→ **Saved entries**

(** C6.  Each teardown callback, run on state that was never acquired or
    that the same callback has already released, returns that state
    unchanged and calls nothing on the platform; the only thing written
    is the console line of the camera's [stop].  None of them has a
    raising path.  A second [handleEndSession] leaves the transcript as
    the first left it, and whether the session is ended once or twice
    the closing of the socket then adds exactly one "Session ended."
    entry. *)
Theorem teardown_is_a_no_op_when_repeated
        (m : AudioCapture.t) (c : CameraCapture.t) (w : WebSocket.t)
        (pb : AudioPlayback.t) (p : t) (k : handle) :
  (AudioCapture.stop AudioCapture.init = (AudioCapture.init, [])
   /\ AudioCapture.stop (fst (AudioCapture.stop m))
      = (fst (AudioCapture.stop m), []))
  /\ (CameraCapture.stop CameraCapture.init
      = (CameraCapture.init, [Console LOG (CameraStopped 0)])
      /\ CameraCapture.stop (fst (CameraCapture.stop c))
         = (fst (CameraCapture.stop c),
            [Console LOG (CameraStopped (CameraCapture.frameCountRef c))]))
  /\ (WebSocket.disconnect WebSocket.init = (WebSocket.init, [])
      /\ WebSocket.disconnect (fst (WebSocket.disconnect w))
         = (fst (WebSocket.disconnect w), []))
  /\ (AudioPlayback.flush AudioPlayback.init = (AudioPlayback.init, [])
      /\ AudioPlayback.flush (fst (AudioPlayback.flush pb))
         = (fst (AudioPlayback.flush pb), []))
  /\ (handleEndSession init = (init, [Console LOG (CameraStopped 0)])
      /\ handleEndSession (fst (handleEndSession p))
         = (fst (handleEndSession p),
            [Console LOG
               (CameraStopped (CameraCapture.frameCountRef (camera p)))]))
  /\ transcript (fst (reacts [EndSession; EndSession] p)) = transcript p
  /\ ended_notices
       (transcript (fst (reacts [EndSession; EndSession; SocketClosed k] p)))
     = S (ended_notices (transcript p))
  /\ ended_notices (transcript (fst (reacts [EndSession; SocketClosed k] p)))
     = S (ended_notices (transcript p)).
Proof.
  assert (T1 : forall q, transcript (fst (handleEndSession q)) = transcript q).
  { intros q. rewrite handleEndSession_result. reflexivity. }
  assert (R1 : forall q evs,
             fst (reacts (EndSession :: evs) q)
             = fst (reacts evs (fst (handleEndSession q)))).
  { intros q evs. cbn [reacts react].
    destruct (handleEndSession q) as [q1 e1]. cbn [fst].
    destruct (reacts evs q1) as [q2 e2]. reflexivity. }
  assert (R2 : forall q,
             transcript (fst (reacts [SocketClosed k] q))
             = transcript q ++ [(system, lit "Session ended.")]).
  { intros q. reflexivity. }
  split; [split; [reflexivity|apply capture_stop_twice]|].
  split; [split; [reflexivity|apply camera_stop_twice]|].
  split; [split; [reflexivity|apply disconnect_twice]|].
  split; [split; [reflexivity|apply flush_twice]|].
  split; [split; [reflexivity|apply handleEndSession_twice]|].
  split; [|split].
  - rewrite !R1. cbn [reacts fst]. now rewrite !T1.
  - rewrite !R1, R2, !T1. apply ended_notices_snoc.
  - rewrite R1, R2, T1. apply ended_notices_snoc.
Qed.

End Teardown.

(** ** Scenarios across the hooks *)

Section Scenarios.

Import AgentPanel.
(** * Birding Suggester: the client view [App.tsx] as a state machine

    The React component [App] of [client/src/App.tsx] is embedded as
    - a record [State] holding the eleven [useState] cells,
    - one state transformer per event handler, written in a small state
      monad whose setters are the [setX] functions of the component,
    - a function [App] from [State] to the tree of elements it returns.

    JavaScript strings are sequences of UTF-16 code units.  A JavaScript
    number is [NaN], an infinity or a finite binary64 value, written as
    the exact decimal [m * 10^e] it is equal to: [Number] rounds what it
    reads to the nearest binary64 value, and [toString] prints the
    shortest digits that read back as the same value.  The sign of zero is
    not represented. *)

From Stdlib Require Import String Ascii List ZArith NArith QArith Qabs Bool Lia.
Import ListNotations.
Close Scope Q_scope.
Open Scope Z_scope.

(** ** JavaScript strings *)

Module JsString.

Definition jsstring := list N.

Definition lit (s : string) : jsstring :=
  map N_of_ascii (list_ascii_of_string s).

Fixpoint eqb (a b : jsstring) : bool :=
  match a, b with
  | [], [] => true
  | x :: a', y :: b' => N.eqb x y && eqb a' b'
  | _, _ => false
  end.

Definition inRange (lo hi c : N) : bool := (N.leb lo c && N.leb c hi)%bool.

→ **Task directions**
Scan the data above for the string "component". Copy every line in which it appears.

→ **Result of the exercise**
    The React component [App] of [client/src/App.tsx] is embedded as
      monad whose setters are the [setX] functions of the component,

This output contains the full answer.